• _Exercise aim_
Look down the entries below and report how many lines hold the string "Import"; write nothing else.

※ ※ ※

(* ===== verification/CertFacts.v ===== *)
(** * What an accepted certificate has been checked for *)
From S2P Require Import Prelude Json Dicts PyTime PyDecimal Sha256 Canonical Base64 Platforms Models.
From S2P Require Import Checks CertModels CertLedger Evidence Certificate.
Local Open Scope Z_scope.

(** ** The signed bytes *)
Lemma digits_no_space ds : digits_wf ds = true → has_char " " ds = false.
Proof.
  intros H%digits_wf_all. induction ds as [|c ds IH]; [done|]. simpl in H |- *.
  apply andb_true_iff in H as [Hc Hd]. rewrite IH by done. destruct (Ascii.eqb_spec c " "); [by subst|done].
Qed.

Lemma nat_text_no_space n : has_char " " (nat_text n) = false.
Proof.
  unfold nat_text. destruct (z_text_shape (Z.of_nat n)) as (ds & Hd & ->).
  rewrite (proj2 (Z.ltb_ge _ _)) by lia. by apply digits_no_space.
Qed.

Lemma split_at_space a a' r r' :
  has_char " " a = false → has_char " " a' = false →
  a +:+ String " " r = a' +:+ String " " r' → a = a' ∧ r = r'.
Proof.
  revert a'; induction a as [|c a IH]; intros [|c' a']; simpl; intros Ha Ha' H.
  - by injection H as ->.
  - injection H as <- _. by rewrite Ascii.eqb_refl in Ha'.
  - injection H as -> _. by rewrite Ascii.eqb_refl in Ha.
  - injection H as -> H. apply orb_false_iff in Ha as [_ Ha], Ha' as [_ Ha'].
    destruct (IH a' Ha Ha' H) as [-> ->]. done.
Qed.

(** The pre-authentication encoding is unambiguous: a signature over it covers the
    payload type and the payload, whatever bytes they contain. *)
Lemma dsse_pae_injective (t t' p p' : string) : dsse_pae t p = dsse_pae t' p' ↔ t = t' ∧ p = p'.
Proof.
  split; [|by intros [-> ->]]. unfold dsse_pae. intros H.
  apply str_app_inv_l in H. apply split_at_space in H as [Hn H]; [|apply nat_text_no_space..].
  assert (String.length t = String.length t') as Hl by (apply z_text_inj in Hn; lia).
  apply str_app_inv_len in H as [-> H]; [|done]. injection H as H.
  apply split_at_space in H as [_ ->]; [done|apply nat_text_no_space..].
Qed.

(** ** Verified roots *)
Section verified.
Context `{P : Platform} `{K : Ed25519}.

(** A root whose key verifies the signature over the bytes *)
Definition signs (pae : string) (root : TrustRoot) (signature : DsseSignature) : Prop :=
  ∃ key bytes, decode_canonical_base64 root.(tr_public_key_b64) "Ed25519 public key" (Some 32%nat) false = Ok key ∧
    decode_canonical_base64 signature.(sg_sig) "signature" (Some 64%nat) true = Ok bytes ∧
    ed25519_verify key bytes pae = true.
Definition signed_by (envelope : DsseEnvelope) (payload : string) (root : TrustRoot) : Prop :=
  ∃ signature, signature ∈ envelope.(env_signatures) ∧
    signs (dsse_pae envelope.(env_payloadType) payload) root signature.

(** The dict of verified roots holds exactly the roots [Q]. *)
Definition verified_dict (roots : list TrustRoot) (verified : list (string * TrustRoot))
    (Q : TrustRoot → Prop) : Prop :=
  NoDup (map fst verified) ∧
  ∀ id root, (id, root) ∈ verified ↔ id = root.(tr_root_id) ∧ root ∈ roots ∧ Q root.

Lemma try_root_dict roots bytes pae verified root verified' Q :
  NoDup (map tr_root_id roots) → root ∈ roots → verified_dict roots verified Q →
  try_root bytes pae verified root = Ok verified' →
  verified_dict roots verified' (λ r, Q r ∨ r = root ∧ ∃ key,
    decode_canonical_base64 root.(tr_public_key_b64) "Ed25519 public key" (Some 32%nat) false = Ok key ∧
    ed25519_verify key bytes pae = true).
Proof.
  intros Hids Hroot [Hnd Hv] H. apply bind_Ok in H as (key & Hkey & [= <-]).
  destruct (ed25519_verify key bytes pae) eqn:E.
  - split; [by apply dict_set_NoDup|]. intros id r. split.
    + intros [[= -> ->]|Hx]%elem_of_dict_set; [eauto 10|]. apply Hv in Hx as (? & ? & ?). auto.
    + intros (-> & Hr & Hq). destruct (decide (tr_root_id r = tr_root_id root)) as [Heq|Hne].
      * assert (r = root) as ->; [|apply dict_set_in].
        apply list_elem_of_lookup in Hr as [i Hi], Hroot as [j Hj].
        assert (i = j) as ->; [|congruence].
        apply (NoDup_lookup (map tr_root_id roots) i j (tr_root_id root)); [done|..];
          change (map tr_root_id roots) with (tr_root_id <$> roots); rewrite list_lookup_fmap;
          by rewrite ?Hi, ?Hj; simpl; rewrite ?Heq.
      * destruct Hq as [Hq|[-> _]]; [|done]. apply dict_set_other; [|done]. by apply Hv.
  - split; [done|]. intros id r. rewrite Hv. split; [naive_solver|].
    intros (? & ? & [?|(-> & key' & Hk & Hver)]); [done|]. congruence.
Qed.

Lemma verified_dict_ext roots l Q Q' : (∀ r, Q r ↔ Q' r) → verified_dict roots l Q → verified_dict roots l Q'.
Proof. intros HQ [H1 H2]. split; [done|]. intros id r. by rewrite H2, HQ. Qed.

Lemma try_roots_dict roots bytes pae candidates verified verified' Q :
  NoDup (map tr_root_id roots) → (∀ r, r ∈ candidates → r ∈ roots) → verified_dict roots verified Q →
  foldR (try_root bytes pae) verified candidates = Ok verified' →
  verified_dict roots verified' (λ r, Q r ∨ r ∈ candidates ∧ ∃ key,
    decode_canonical_base64 r.(tr_public_key_b64) "Ed25519 public key" (Some 32%nat) false = Ok key ∧
    ed25519_verify key bytes pae = true).
Proof.
  intros Hids. revert verified Q; induction candidates as [|c cs IH]; intros verified Q Hc Hd H; simpl in H.
  - injection H as <-. eapply verified_dict_ext; [|exact Hd]. intros r. split; [auto|].
    intros [?|[?%not_elem_of_nil _]]; done.
  - apply bind_Ok in H as (v & Hv & H). eapply try_root_dict in Hv; [|done|apply Hc; by left|exact Hd].
    eapply IH in H; [|intros; apply Hc; by right|exact Hv]. eapply verified_dict_ext; [|exact H].
    intros r. cbv beta. rewrite elem_of_cons. naive_solver.
Qed.

Lemma try_signature_dict roots pae verified signature verified' Q :
  NoDup (map tr_root_id roots) → verified_dict roots verified Q →
  try_signature roots pae verified signature = Ok verified' →
  verified_dict roots verified' (λ r, Q r ∨ signs pae r signature).
Proof.
  intros Hids Hd H. apply bind_Ok in H as (bytes & Hb & H).
  eapply try_roots_dict in H; [|done| |exact Hd]; [|intros r; by rewrite elem_of_isort].
  destruct H as [H1 H2]. split; [done|]. intros id r. rewrite H2, elem_of_isort. unfold signs.
  split; intros (? & Hr & Hq); (split; [done|]); (split; [done|]); destruct Hq as [Hq|Hq]; auto; right.
  - destruct Hq as (_ & key & ? & ?). exists key, bytes. done.
  - destruct Hq as (key & bytes' & ? & ? & ?). split; [done|]. exists key. split; [done|]. congruence.
Qed.

(** The verified roots of an envelope are the roots that signed it. *)
Lemma verified_roots_spec envelope payload roots l :
  NoDup (map tr_root_id roots) → cryptographically_verified_roots envelope payload roots = Ok l →
  NoDup (map tr_root_id l) ∧ ∀ r, r ∈ l ↔ r ∈ roots ∧ signed_by envelope payload r.
Proof.
  intros Hids H. unfold cryptographically_verified_roots in H. apply bind_Ok in H as (verified & Hv & [= <-]).
  set (pae := dsse_pae _ _) in *.
  assert (∀ sigs verified0 Q, verified_dict roots verified0 Q →
    foldR (try_signature roots pae) verified0 sigs = Ok verified →
    verified_dict roots verified (λ r, Q r ∨ ∃ sg, sg ∈ sigs ∧ signs pae r sg)) as Hloop.
  { clear Hv. induction sigs as [|sg sigs IH]; intros v0 Q Hd Hv; simpl in Hv.
    - injection Hv as <-. eapply verified_dict_ext; [|exact Hd]. intros r. split; [auto|].
      intros [?|(? & ?%not_elem_of_nil & _)]; done.
    - apply bind_Ok in Hv as (v1 & Hv1 & Hv). eapply try_signature_dict in Hv1; [|done|exact Hd].
      eapply IH in Hv; [|exact Hv1]. eapply verified_dict_ext; [|exact Hv].
      intros r. cbv beta. split.
      + intros [[?|?]|(s & ? & ?)]; eauto using list_elem_of_here, list_elem_of_further.
      + intros [?|(s & [->|?]%elem_of_cons & ?)]; eauto. }
  destruct (Hloop envelope.(env_signatures) [] (λ _, False)) as [Hnd Hin]; [|done|].
  { split; [apply NoDup_nil_2|]. intros id r. split; [by intros ?%not_elem_of_nil|tauto]. }
  assert (∀ id r, (id, r) ∈ isort (key_leb fst) verified ↔ id = tr_root_id r ∧ r ∈ roots ∧ signed_by envelope payload r) as Hs.
  { intros id r. rewrite elem_of_isort, Hin. unfold signed_by. naive_solver. }
  assert (map tr_root_id (map snd (isort (key_leb fst) verified)) = map fst (isort (key_leb fst) verified)) as Hm.
  { rewrite map_map. apply map_ext_in. intros [id r] Hx%list_elem_of_In. by apply Hs in Hx as (-> & _). }
  split.
  - rewrite Hm. change (NoDup (fst <$> isort (key_leb fst) verified)). by rewrite isort_perm.
  - intros r. rewrite list_elem_of_In, in_map_iff. split.
    + intros ([id r'] & <- & Hx%list_elem_of_In). by apply Hs in Hx as (_ & ? & ?).
    + intros [Hr Hsig]. exists (tr_root_id r, r). split; [done|]. apply list_elem_of_In. by apply Hs.
Qed.
End verified.
Lemma qualifying_roots_spec roots purpose predicate policy now approvers l :
  _qualifying_roots roots purpose predicate policy now approvers = Ok l →
  distinct_roots l ∧ ∀ r, r ∈ l → r ∈ roots ∧ eligible policy purpose predicate now approvers r.
Proof.
  unfold _qualifying_roots. intros ([distinct principals] & H & [= <-])%bind_Ok.
  set (ok := qualifies _ _ _ _ _) in H.
  assert (distinct_inv roots ok (distinct, principals)) as (Hk & Hp & Hall).
  { eapply (foldR_inv (distinct_inv roots ok)); [| |exact H].
    - intros t x t' Hx Ht Hs. by eapply add_distinct_inv.
    - split; [apply NoDup_nil_2|]. split; [apply NoDup_nil_2|constructor]. }
  cbn [fst snd] in *. set (sorted := isort (key_leb fst) distinct).
  assert (sorted ≡ₚ distinct) as Hperm by apply isort_perm. rewrite <- Hperm in Hall. split.
  - split.
    + rewrite map_map. change (NoDup ((λ kv : string * TrustRoot, tr_principal_id (snd kv)) <$> sorted)).
      by rewrite Hperm.
    + exists (map fst sorted). split.
      * clear -Hall. induction Hall as [|kv sorted (H & _) _ IH]; simpl; [done|]. by rewrite H, IH.
      * change (NoDup (fst <$> sorted)). by rewrite Hperm.
  - intros r Hr. apply list_elem_of_In, in_map_iff in Hr as (kv & <- & Hkv%list_elem_of_In).
    rewrite Forall_forall in Hall. destruct (Hall kv Hkv) as (_ & ? & Hok & _).
    split; [done|]. by apply qualifies_eligible.
Qed.

(** ** The specification of an acceptable certificate *)

(** The bytes parse as an envelope whose payload parses as the statement; the verified
    roots are the roots of the policy that signed the payload. *)
Definition opens (envelope_bytes : string) (policy : TrustPolicy) (o : Opened) : Prop :=
  ∃ envelope payload,
    Z.of_nat (String.length envelope_bytes) ≤ MAX_ENVELOPE_BYTES ∧
    parse_json_model load_DsseEnvelope envelope_bytes "DSSE envelope" = Ok envelope ∧
    decode_canonical_base64 envelope.(env_payload) "payload" None true = Ok payload ∧
    Z.of_nat (String.length payload) ≤ MAX_PAYLOAD_BYTES ∧
    parse_json_model load_ActionCertificateStatement payload "signed payload" = Ok o.(op_statement) ∧
    o.(op_payload_sha256) = sha256_bytes payload ∧
    ∀ r, r ∈ o.(op_verified_roots) ↔ r ∈ policy.(tp_roots) ∧ signed_by envelope payload r.

(** The certificate and its policy decision are live, and the certificate is short. *)
Definition timely (policy : TrustPolicy) (predicate : ActionCertificatePredicate) (now : datetime) : Prop :=
  let skew := seconds policy.(tp_max_clock_skew_seconds) in
  let at_ (t : wire_time) := us t.(wt_at) in
  at_ predicate.(acp_expires_at) - at_ predicate.(acp_issued_at) ≤
    seconds policy.(tp_max_certificate_lifetime_seconds) ∧
  at_ predicate.(acp_not_before) ≤ us now + skew ∧ us now - skew < at_ predicate.(acp_expires_at) ∧
  us now - skew < at_ predicate.(acp_policy).(plb_expires_at).

Definition quorum (policy : TrustPolicy) (purpose : TrustPurpose) (now : datetime) (o : Opened)
    (approvers : option (list string)) (threshold : Z) (l : list TrustRoot) : Prop :=
  threshold ≤ Z.of_nat (length l) ∧ distinct_roots l ∧
  ∀ r, r ∈ l → r ∈ o.(op_verified_roots) ∧
    eligible policy purpose o.(op_statement).(acs_predicate) now approvers r.

Definition disjoint_lists (l k : list string) : Prop := ∀ x, x ∈ l → x ∉ k.
(** The approvers act neither as human, nor as workload, nor as issuers. *)
Definition independent (predicate : ActionCertificatePredicate) (issuers approvers : list TrustRoot) : Prop :=
  predicate.(acp_human_principal).(pb_principal_id) ∉ map tr_principal_id approvers ∧
  predicate.(acp_workload_principal).(pb_principal_id) ∉ map tr_principal_id approvers ∧
  disjoint_lists (map tr_principal_id issuers) (map tr_principal_id approvers) ∧
  ∃ ks ks', mapR trust_root_fingerprint issuers = Ok ks ∧ mapR trust_root_fingerprint approvers = Ok ks' ∧
    disjoint_lists ks ks'.

(** A live, unrevoked approval of exactly this request *)
Definition approved (policy : TrustPolicy) (resolver : option Resolver) (now : datetime) (o : Opened)
    (issuers approvers : list TrustRoot) : Prop :=
  let predicate := o.(op_statement).(acs_predicate) in
  let approval := predicate.(acp_approval) in
  ∃ scope resolve expires,
    approval_scope_sha256 o.(op_statement) = Ok scope ∧ approval.(apb_scope_sha256) = Some scope ∧
    quorum policy HUMAN_APPROVAL now o (Some approval.(apb_approver_principals))
      policy.(tp_human_approval_threshold) approvers ∧
    independent predicate issuers approvers ∧
    approval.(apb_expires_at) = Some expires ∧ us now < us expires.(wt_at) ∧
    resolver = Some resolve ∧
    resolve predicate.(acp_tenant_id) (default "" approval.(apb_approval_id)) scope now = Ok ACTIVE.

Record authorized (envelope_bytes : string) (policy : TrustPolicy) (expected : ExpectedBinding)
    (resolver : option Resolver) (now : datetime) (o : Opened) (issuers approvers : list TrustRoot) : Prop := {
  au_aware : is_aware now = true;
  au_opens : opens envelope_bytes policy o;
  au_policy : _policy_allows_expected policy expected = true;
  au_expected : binding_instants (expected_binding_for o.(op_statement)) = binding_instants expected;
  au_timely : timely policy o.(op_statement).(acs_predicate) now;
  au_issuers : quorum policy ACTION_ISSUER now o None policy.(tp_action_issuer_threshold) issuers;
  au_approved : if o.(op_statement).(acs_predicate).(acp_approval).(apb_required)
    then approved policy resolver now o issuers approvers else approvers = [];
}.

(** ** Each check establishes its part *)
Lemma stop_Go {A} status reasons cid sha i a (x : A) : stop status reasons cid sha i a ≠ Ok (Go x).
Proof. unfold stop. by intros (? & _ & ?)%bind_Ok. Qed.
Lemma reject_Go {A} reason cid sha (x : A) : reject reason cid sha ≠ Ok (Go x).
Proof. apply stop_Go. Qed.

Ltac no_stop := match goal with H : stop _ _ _ _ _ _ = Ok (Go _) |- _ => by apply stop_Go in H
  | H : reject _ _ _ = Ok (Go _) |- _ => by apply reject_Go in H end.

Lemma open_envelope_Go envelope_bytes policy o :
  NoDup (map tr_root_id policy.(tp_roots)) →
  open_envelope envelope_bytes policy = Ok (Go o) → opens envelope_bytes policy o.
Proof.
  unfold open_envelope. intros Hids H. destruct (Z.ltb_spec MAX_ENVELOPE_BYTES (Z.of_nat (String.length envelope_bytes)));
    [no_stop|].
  match type of H with match ?m with _ => _ end = _ => destruct m as [[envelope payload]|e] eqn:E end;
    [|destruct (is_value_error e); [no_stop|done]].
  apply bind_Ok in E as (env & He & E). apply bind_Ok in E as (pay & Hp & [= -> ->]).
  destruct (Z.ltb_spec MAX_PAYLOAD_BYTES (Z.of_nat (String.length payload))); [no_stop|].
  apply bind_Ok in H as (roots & Hr & H). destruct (negb (nonempty roots)); [no_stop|].
  destruct (parse_json_model load_ActionCertificateStatement _ _) as [statement|e] eqn:Es;
    [|destruct (is_value_error e); [no_stop|done]].
  injection H as <-. exists envelope, payload. do 4 (split; [done|]). split; [done|]. split; [done|].
  by apply verified_roots_spec in Hr as [_ ?].
Qed.

Lemma time_is_valid_timely predicate policy now :
  _certificate_time_is_valid predicate policy now = Ok true → timely policy predicate now.
Proof.
  unfold _certificate_time_is_valid, timely. cbv zeta. intros (life & H1 & H)%bind_Ok.
  destruct (Z.ltb_spec (seconds policy.(tp_max_certificate_lifetime_seconds)) life); [done|].
  apply bind_Ok in H as (ahead & H2 & H). apply bind_Ok in H as (early & H3 & H). destruct early; [done|].
  apply bind_Ok in H as (behind & H4 & H). apply bind_Ok in H as (live & H5 & H).
  destruct live; [|done]. cbn [negb] in H. us_facts. lia.
Qed.

Lemma check_issuers_Go policy expected now o issuers :
  check_issuers policy expected now o = Ok (Go issuers) →
  _policy_allows_expected policy expected = true ∧
  binding_instants (expected_binding_for o.(op_statement)) = binding_instants expected ∧
  timely policy o.(op_statement).(acs_predicate) now ∧
  quorum policy ACTION_ISSUER now o None policy.(tp_action_issuer_threshold) issuers.
Proof.
  unfold check_issuers. cbv zeta. intros H.
  destruct (_policy_allows_expected policy expected); cbn [negb] in H; [|no_stop].
  destruct (same_binding _ _) eqn:Hb; cbn [negb] in H; [|no_stop].
  apply bind_Ok in H as (t & Ht & H). destruct t; cbn [negb] in H; [|no_stop].
  apply bind_Ok in H as (l & Hl & H). destruct (Z.ltb_spec (Z.of_nat (length l)) policy.(tp_action_issuer_threshold));
    [no_stop|]. injection H as ->. unfold same_binding in Hb. split_bools. do 2 (split; [done|]).
  split; [by apply time_is_valid_timely|]. apply qualifying_roots_spec in Hl as [? ?]. by (split; [done|split]).
Qed.

Lemma self_approved_independent predicate issuers approvers :
  self_approved predicate issuers approvers = Ok false → independent predicate issuers approvers.
Proof.
  unfold self_approved. cbv zeta. intros (ks & H1 & H)%bind_Ok. apply bind_Ok in H as (ks' & H2 & [= H]).
  split_bools. split; [done|]. split; [done|].
  assert (∀ l k : list string, existsb (λ p, bool_decide (p ∈ k)) l = false → disjoint_lists l k) as Hd.
  { intros l k Hf x Hx Hk. eapply (proj2 (not_true_iff_false _)) in Hf. apply Hf, existsb_exists.
    exists x. rewrite <- list_elem_of_In, bool_decide_eq_true. done. }
  split; [by apply Hd|]. exists ks, ks'. auto.
Qed.

Lemma check_approval_Go policy resolver now o issuers approvers :
  check_approval policy resolver now o issuers = Ok (Go approvers) →
  if o.(op_statement).(acs_predicate).(acp_approval).(apb_required)
  then approved policy resolver now o issuers approvers else approvers = [].
Proof.
  unfold check_approval, approved. cbv zeta. destruct (apb_required _); cbn [negb]; [|by intros [= <-]].
  intros (scope & Hs & H)%bind_Ok. destruct (bool_decide _) eqn:Hm; cbn [negb] in H; [|no_stop].
  apply bind_Ok in H as (l & Hl & H). destruct (Z.ltb_spec (Z.of_nat (length l)) policy.(tp_human_approval_threshold));
    [no_stop|]. apply bind_Ok in H as (own & Ho & H). destruct own; [no_stop|].
  apply bind_Ok in H as (live & Hlive & H). destruct live; cbn [negb] in H; [|no_stop].
  destruct (apb_expires_at _) as [expires|] eqn:Ex; [|done]. us_facts.
  destruct resolver as [resolve|]; [|no_stop].
  destruct (resolve _ _ scope now) as [[]|e] eqn:Er; try no_stop. injection H as ->. split_bools.
  exists scope, resolve, expires. do 2 (split; [done|]).
  split; [apply qualifying_roots_spec in Hl as [? ?]; by (split; [done|split])|].
  split; [by apply self_approved_independent|]. done.
Qed.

※ ※ ※

• _Your response_
2